** Data supplied follows **
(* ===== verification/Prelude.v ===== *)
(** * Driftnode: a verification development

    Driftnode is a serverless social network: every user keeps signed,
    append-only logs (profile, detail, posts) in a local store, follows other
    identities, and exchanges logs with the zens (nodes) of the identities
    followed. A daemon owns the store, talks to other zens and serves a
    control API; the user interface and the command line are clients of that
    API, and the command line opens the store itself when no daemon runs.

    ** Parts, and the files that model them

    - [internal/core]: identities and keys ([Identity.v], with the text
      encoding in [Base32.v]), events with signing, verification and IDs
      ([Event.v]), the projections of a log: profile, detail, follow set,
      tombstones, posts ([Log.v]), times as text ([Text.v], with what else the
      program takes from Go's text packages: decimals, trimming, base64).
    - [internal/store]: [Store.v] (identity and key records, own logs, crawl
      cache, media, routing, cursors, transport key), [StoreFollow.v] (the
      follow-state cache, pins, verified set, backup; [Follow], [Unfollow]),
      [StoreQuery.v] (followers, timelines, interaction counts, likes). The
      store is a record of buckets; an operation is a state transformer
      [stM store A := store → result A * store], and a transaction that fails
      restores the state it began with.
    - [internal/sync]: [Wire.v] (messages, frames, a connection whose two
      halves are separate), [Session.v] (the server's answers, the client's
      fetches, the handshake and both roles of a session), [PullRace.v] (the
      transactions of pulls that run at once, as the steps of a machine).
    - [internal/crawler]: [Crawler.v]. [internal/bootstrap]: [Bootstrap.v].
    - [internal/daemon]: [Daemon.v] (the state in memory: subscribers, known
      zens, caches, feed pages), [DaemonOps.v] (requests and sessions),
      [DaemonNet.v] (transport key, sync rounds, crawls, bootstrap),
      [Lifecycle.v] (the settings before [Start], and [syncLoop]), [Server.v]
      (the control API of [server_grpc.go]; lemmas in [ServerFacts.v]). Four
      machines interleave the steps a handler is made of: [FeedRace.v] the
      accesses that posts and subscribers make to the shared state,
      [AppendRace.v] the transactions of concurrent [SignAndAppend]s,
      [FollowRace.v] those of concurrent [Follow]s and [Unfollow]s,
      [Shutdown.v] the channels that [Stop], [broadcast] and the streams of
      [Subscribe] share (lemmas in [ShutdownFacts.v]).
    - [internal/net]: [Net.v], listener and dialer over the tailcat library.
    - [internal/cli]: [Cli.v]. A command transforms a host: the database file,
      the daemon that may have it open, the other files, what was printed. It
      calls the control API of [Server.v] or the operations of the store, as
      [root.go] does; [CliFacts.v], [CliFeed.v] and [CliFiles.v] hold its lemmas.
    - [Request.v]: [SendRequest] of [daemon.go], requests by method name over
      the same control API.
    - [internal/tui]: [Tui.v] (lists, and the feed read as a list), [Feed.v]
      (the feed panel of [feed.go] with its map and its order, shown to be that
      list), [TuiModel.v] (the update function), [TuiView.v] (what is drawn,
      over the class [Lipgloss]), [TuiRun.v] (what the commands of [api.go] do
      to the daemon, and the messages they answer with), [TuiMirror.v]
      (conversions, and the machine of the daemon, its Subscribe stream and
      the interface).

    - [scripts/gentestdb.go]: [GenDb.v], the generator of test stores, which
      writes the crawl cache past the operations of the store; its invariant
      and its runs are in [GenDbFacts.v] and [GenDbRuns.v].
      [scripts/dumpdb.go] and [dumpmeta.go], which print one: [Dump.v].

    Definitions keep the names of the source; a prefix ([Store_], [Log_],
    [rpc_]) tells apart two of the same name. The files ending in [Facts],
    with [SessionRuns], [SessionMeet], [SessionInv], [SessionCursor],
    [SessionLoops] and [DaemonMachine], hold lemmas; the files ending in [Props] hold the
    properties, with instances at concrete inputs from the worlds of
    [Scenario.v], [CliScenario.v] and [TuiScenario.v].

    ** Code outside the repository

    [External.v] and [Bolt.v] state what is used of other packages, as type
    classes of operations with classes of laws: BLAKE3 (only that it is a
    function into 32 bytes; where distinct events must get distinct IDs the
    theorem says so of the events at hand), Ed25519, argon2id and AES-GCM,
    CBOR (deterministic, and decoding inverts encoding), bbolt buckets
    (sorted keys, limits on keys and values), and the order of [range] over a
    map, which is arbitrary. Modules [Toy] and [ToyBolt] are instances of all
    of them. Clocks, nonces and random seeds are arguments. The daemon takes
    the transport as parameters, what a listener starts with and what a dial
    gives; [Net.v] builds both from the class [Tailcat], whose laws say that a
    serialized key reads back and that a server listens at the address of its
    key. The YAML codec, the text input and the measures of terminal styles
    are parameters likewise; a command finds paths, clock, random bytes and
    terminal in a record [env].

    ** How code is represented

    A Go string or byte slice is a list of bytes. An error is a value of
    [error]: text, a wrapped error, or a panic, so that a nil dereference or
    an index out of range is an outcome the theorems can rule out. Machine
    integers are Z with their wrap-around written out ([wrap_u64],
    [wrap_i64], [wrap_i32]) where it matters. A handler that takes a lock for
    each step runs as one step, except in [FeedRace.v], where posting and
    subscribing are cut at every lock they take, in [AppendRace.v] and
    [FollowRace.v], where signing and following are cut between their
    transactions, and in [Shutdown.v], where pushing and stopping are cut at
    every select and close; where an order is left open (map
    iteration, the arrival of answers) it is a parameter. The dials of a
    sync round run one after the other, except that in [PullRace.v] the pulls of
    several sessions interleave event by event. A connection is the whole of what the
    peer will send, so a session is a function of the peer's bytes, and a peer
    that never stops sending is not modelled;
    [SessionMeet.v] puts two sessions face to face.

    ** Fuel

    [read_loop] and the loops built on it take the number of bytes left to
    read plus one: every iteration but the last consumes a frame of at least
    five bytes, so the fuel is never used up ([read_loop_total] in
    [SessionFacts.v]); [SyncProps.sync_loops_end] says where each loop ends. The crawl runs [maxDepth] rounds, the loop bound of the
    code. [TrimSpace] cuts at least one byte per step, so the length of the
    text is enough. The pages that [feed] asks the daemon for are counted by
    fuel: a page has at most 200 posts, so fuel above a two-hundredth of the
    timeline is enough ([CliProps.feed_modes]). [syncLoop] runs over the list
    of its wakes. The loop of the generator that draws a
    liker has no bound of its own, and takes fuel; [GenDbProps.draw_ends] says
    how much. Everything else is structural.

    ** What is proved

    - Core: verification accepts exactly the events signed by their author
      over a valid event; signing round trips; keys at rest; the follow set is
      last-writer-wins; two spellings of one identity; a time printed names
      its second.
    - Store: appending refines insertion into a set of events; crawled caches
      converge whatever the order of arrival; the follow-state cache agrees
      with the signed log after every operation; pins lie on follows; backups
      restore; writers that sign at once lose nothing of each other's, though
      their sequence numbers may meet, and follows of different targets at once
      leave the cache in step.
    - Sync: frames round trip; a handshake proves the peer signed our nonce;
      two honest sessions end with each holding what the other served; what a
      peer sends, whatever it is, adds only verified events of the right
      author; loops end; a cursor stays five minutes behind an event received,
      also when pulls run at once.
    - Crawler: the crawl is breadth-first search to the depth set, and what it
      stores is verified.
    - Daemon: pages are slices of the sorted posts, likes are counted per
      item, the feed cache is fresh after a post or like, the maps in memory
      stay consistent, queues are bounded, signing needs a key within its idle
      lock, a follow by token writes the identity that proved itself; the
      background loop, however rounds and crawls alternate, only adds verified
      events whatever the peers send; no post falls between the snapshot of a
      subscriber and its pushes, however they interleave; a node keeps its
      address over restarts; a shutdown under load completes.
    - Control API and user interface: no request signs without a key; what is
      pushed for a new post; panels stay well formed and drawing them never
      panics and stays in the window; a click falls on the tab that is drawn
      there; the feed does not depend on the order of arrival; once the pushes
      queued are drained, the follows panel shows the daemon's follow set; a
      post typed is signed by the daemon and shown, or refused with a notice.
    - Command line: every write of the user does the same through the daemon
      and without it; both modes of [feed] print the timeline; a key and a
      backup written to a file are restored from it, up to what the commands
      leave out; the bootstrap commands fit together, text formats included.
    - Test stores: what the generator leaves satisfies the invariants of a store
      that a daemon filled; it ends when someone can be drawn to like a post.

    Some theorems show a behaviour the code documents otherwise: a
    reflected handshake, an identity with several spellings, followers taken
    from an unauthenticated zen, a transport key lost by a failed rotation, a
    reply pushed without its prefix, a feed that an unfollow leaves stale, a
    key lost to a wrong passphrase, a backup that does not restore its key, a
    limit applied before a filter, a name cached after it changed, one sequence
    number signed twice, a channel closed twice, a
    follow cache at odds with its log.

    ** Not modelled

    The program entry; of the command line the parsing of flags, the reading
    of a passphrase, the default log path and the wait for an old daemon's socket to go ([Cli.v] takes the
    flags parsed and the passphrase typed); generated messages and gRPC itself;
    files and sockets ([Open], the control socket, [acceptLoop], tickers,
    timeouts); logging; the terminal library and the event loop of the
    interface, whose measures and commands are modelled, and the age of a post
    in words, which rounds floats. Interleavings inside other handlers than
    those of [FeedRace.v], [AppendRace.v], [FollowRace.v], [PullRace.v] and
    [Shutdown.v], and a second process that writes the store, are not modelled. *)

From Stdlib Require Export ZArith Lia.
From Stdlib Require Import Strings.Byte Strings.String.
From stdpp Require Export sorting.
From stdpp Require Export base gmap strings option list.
** End of Data supplied **
** Data supplied follows **
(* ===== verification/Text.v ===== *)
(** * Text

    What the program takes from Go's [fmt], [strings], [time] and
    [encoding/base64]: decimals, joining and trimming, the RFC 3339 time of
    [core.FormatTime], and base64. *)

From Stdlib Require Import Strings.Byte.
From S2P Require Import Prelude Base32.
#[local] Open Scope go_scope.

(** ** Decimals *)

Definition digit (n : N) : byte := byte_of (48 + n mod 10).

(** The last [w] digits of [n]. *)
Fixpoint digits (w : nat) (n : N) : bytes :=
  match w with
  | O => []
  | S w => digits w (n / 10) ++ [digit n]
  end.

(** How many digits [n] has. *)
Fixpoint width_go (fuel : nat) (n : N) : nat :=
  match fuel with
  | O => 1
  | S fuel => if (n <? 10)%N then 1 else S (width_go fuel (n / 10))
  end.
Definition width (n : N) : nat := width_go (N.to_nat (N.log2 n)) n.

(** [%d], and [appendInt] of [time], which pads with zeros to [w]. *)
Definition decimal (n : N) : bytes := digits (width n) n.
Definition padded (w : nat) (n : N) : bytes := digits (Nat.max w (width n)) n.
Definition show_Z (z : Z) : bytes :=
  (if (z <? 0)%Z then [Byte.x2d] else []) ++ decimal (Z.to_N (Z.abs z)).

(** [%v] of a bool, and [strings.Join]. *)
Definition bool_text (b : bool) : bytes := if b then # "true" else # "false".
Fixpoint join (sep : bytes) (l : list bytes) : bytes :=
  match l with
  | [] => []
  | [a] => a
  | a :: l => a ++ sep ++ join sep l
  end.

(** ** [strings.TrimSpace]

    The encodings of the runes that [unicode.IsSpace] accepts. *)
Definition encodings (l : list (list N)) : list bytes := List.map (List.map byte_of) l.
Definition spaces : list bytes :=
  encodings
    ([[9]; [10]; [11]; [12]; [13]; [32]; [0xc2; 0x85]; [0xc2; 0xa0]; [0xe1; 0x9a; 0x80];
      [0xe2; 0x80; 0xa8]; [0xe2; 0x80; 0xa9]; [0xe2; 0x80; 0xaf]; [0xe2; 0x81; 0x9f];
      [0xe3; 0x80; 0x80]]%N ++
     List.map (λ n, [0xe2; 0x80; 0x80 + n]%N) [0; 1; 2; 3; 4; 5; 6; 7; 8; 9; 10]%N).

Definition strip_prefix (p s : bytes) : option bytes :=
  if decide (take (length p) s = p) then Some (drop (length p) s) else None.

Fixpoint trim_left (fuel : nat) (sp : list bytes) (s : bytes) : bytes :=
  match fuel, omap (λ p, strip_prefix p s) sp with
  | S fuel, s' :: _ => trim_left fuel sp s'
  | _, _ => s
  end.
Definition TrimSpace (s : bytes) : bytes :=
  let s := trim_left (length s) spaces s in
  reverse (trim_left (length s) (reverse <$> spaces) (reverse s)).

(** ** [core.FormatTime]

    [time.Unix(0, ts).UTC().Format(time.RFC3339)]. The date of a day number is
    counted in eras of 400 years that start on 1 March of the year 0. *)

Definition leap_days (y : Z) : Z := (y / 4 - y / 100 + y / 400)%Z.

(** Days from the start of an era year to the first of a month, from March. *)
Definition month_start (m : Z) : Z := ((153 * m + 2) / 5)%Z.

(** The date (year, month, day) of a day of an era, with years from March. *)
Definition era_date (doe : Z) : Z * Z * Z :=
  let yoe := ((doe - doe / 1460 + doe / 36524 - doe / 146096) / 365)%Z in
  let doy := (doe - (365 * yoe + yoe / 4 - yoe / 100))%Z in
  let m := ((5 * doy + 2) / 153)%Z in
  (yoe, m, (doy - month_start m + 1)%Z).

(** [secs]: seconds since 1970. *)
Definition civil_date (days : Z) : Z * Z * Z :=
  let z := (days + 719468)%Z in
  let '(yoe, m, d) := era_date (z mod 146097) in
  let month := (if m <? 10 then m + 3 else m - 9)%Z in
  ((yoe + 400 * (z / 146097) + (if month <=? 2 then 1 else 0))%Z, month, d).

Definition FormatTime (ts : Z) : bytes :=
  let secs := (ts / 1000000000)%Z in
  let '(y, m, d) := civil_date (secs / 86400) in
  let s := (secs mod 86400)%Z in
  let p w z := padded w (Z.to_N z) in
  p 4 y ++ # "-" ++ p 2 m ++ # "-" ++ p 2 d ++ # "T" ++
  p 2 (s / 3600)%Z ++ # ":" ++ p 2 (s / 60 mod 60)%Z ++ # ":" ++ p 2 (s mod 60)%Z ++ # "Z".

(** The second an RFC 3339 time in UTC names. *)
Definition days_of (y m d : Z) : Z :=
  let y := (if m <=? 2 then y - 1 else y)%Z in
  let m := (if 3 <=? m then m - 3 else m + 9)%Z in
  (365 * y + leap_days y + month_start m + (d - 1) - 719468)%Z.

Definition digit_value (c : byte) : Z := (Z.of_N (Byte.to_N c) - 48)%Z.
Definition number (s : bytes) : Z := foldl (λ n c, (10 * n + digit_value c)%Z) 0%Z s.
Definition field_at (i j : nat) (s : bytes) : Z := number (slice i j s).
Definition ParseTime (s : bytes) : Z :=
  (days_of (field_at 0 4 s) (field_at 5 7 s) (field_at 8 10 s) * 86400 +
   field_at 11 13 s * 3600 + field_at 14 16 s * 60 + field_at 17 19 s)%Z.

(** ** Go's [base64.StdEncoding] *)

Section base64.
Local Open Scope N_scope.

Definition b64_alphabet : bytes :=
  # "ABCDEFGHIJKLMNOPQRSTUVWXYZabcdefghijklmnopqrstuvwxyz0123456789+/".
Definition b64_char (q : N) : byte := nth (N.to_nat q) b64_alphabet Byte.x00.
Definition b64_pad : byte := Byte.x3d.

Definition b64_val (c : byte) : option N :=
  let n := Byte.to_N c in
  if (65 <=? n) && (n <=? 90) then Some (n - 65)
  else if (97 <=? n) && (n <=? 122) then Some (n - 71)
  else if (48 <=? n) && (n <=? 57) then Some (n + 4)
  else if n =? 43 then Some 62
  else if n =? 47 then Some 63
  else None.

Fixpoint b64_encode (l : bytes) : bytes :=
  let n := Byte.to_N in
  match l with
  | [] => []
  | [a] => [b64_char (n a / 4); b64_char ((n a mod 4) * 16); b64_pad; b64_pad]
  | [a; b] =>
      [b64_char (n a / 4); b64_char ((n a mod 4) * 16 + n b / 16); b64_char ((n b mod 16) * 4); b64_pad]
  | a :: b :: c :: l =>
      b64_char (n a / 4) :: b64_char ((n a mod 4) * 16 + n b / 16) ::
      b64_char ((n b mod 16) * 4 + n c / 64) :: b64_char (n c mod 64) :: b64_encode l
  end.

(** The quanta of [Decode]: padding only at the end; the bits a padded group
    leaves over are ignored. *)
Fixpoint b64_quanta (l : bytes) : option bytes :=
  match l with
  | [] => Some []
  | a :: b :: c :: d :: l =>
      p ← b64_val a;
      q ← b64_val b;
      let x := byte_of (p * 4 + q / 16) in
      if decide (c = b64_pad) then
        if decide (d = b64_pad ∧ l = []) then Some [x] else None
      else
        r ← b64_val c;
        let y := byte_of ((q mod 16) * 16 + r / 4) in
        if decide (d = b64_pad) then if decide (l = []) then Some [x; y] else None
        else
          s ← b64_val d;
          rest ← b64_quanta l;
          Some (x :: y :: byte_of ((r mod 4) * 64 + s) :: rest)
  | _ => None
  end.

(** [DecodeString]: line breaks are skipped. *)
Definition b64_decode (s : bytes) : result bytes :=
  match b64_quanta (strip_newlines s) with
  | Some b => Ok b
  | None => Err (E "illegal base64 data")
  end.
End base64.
** End of Data supplied **
## Activity
In the listing above, how many lines include the string "buckets"? Reply with the number alone.

## Task solution
2